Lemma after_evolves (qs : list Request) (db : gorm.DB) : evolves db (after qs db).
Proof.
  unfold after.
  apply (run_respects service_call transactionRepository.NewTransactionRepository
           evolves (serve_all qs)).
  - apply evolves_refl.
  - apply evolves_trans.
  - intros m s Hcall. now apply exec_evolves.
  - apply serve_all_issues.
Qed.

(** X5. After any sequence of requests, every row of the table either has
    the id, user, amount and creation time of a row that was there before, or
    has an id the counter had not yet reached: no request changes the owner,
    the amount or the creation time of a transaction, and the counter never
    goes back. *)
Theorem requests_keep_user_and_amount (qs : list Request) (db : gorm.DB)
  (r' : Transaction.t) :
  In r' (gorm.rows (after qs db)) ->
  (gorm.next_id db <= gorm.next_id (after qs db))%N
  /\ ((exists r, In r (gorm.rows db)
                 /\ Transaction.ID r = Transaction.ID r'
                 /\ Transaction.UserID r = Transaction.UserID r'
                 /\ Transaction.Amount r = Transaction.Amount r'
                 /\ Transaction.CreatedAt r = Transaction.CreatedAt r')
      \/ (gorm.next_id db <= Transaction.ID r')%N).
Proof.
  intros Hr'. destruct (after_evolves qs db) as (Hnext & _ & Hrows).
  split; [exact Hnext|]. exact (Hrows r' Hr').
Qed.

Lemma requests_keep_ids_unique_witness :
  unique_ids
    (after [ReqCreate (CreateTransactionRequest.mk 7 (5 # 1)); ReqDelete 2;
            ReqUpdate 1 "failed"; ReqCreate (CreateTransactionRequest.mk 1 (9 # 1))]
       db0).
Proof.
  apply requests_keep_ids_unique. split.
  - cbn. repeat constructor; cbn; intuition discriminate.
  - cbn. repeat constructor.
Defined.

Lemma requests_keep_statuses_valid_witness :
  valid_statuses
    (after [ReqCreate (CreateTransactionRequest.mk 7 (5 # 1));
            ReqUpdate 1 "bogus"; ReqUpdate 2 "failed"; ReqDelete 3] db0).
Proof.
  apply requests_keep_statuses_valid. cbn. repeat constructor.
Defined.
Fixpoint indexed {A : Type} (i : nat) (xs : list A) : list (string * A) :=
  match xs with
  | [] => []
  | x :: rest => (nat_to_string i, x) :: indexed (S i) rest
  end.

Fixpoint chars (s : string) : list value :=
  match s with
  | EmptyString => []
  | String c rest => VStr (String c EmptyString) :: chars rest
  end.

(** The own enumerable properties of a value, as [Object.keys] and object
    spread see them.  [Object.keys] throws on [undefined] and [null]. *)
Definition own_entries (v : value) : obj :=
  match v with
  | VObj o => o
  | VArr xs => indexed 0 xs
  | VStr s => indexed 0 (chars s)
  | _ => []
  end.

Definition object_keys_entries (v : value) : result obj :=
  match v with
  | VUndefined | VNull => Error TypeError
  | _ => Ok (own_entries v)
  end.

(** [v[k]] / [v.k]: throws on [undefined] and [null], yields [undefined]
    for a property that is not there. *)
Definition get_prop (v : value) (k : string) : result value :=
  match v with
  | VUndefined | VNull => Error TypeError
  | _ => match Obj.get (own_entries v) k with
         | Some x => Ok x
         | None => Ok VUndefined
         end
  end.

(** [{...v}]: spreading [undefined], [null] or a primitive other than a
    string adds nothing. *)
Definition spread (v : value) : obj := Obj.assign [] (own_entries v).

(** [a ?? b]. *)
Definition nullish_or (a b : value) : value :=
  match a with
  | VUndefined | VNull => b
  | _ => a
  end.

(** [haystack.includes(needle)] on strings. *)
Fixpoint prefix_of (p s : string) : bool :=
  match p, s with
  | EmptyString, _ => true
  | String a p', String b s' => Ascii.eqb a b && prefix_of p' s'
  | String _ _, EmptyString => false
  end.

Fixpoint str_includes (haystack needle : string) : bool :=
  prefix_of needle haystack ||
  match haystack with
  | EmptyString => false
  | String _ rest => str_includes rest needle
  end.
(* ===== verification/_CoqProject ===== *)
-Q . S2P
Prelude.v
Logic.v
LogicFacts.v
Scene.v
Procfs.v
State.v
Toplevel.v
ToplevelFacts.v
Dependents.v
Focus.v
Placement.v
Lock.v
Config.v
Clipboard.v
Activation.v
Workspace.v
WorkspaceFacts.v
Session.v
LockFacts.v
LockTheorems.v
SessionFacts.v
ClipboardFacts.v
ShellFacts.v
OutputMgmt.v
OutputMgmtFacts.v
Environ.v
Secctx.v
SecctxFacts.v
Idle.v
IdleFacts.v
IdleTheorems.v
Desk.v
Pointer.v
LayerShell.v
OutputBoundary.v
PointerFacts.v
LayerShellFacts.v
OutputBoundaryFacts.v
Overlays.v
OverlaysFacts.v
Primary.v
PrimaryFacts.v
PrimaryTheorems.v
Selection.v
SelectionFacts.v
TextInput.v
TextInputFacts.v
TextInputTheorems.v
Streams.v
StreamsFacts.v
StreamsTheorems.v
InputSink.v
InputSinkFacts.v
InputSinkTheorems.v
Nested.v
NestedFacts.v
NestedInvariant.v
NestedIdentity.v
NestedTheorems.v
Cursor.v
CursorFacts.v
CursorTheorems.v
==
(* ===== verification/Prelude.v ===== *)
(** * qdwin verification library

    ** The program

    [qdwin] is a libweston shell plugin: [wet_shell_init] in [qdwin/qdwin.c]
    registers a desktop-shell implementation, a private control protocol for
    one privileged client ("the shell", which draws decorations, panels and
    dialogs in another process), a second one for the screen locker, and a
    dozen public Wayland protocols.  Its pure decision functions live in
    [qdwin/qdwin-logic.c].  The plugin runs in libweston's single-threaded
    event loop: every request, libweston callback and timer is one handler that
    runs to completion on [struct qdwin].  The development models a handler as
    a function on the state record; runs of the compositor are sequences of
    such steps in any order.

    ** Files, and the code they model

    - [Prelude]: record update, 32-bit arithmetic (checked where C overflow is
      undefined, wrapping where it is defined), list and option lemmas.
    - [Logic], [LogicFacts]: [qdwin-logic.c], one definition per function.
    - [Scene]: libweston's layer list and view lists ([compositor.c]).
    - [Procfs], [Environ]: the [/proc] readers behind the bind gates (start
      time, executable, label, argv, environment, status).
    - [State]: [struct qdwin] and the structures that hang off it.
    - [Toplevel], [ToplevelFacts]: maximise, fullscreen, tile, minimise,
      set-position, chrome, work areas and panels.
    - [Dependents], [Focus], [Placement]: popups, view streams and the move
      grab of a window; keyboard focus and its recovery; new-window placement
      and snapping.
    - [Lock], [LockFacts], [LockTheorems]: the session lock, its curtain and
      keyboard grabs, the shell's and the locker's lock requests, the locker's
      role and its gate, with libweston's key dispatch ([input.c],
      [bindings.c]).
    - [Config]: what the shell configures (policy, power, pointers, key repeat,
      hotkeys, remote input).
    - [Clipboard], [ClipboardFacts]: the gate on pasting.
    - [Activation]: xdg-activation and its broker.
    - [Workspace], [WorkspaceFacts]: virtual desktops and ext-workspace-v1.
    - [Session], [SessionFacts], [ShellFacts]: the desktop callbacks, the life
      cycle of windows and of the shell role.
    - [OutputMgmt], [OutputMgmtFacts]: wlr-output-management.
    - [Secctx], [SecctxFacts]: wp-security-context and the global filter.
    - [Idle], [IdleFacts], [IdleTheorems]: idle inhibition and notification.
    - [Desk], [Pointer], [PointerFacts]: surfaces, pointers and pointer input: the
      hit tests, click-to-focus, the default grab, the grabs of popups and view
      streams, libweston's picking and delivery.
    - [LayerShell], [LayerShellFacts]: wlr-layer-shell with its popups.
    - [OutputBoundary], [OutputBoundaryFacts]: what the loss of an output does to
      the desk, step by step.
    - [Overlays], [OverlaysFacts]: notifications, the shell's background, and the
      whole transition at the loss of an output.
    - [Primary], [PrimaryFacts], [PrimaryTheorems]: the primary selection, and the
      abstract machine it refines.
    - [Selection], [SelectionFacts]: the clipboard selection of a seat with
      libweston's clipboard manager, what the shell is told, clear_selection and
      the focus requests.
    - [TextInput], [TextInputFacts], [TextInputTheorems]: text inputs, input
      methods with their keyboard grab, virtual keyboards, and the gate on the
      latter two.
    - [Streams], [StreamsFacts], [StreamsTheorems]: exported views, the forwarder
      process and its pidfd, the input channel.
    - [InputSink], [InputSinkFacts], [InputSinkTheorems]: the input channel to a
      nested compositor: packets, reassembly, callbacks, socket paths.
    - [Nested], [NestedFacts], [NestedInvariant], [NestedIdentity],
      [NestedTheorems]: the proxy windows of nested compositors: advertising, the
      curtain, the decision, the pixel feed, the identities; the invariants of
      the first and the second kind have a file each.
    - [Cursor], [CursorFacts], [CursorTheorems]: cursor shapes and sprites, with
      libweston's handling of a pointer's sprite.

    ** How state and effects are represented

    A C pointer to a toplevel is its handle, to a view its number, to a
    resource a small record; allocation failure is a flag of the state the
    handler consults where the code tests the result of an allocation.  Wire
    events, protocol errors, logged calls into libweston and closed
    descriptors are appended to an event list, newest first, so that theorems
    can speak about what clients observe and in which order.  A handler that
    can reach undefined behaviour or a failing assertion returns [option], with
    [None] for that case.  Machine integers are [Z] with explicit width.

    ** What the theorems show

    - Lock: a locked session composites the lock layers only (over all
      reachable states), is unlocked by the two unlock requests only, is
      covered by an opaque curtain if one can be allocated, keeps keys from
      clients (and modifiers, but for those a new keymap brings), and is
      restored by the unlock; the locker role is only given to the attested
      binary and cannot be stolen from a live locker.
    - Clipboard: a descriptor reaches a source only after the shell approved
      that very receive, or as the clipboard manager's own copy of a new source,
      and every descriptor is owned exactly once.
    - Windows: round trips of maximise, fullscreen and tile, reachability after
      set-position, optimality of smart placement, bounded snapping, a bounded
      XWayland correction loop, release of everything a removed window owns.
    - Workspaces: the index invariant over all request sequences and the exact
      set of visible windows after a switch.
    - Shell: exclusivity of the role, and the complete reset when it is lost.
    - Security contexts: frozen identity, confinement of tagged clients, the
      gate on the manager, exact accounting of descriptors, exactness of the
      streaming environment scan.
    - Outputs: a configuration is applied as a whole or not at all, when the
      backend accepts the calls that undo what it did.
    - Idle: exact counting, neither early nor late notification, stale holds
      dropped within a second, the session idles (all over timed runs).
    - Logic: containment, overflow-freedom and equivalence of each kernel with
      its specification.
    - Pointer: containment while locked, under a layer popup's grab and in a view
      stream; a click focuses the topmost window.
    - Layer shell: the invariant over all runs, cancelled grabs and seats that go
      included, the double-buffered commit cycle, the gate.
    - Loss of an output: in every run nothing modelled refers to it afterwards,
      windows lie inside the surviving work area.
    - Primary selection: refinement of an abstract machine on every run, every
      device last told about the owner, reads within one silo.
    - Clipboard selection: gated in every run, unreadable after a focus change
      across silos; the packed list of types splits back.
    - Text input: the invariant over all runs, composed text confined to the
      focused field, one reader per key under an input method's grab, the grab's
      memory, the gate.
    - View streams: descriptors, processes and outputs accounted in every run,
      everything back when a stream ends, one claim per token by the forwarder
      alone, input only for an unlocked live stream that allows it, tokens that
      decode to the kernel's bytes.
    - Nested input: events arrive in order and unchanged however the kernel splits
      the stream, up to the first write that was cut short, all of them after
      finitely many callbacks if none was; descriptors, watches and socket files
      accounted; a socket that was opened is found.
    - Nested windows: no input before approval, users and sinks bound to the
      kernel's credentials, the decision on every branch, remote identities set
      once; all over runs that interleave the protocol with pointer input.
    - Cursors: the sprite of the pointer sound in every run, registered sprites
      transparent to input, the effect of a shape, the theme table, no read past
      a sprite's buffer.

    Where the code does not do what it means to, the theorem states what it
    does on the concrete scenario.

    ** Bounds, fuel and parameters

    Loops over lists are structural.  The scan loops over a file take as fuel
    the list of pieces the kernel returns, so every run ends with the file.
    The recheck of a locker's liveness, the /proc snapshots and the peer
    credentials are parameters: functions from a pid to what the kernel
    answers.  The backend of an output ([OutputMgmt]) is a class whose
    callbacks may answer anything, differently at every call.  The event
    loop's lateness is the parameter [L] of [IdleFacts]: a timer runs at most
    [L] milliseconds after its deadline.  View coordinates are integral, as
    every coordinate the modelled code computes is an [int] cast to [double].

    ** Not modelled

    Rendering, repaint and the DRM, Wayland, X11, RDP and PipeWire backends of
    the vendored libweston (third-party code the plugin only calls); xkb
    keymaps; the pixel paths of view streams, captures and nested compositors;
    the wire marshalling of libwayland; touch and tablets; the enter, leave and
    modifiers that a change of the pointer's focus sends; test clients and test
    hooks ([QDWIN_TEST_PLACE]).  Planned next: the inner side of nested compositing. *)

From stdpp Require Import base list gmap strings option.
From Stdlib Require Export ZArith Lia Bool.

**AIM OF THE EXERCISE**
Would you print exactly and only the lines of the material above that run from the line with "memory, the gate." through the line with "accounted; a socket", both included?

**EXERCISE ANSWER**
      memory, the gate.
    - View streams: descriptors, processes and outputs accounted in every run,
      everything back when a stream ends, one claim per token by the forwarder
      alone, input only for an unlocked live stream that allows it, tokens that
      decode to the kernel's bytes.
    - Nested input: events arrive in order and unchanged however the kernel splits
      the stream, up to the first write that was cut short, all of them after
      finitely many callbacks if none was; descriptors, watches and socket files
      accounted; a socket that was opened is found.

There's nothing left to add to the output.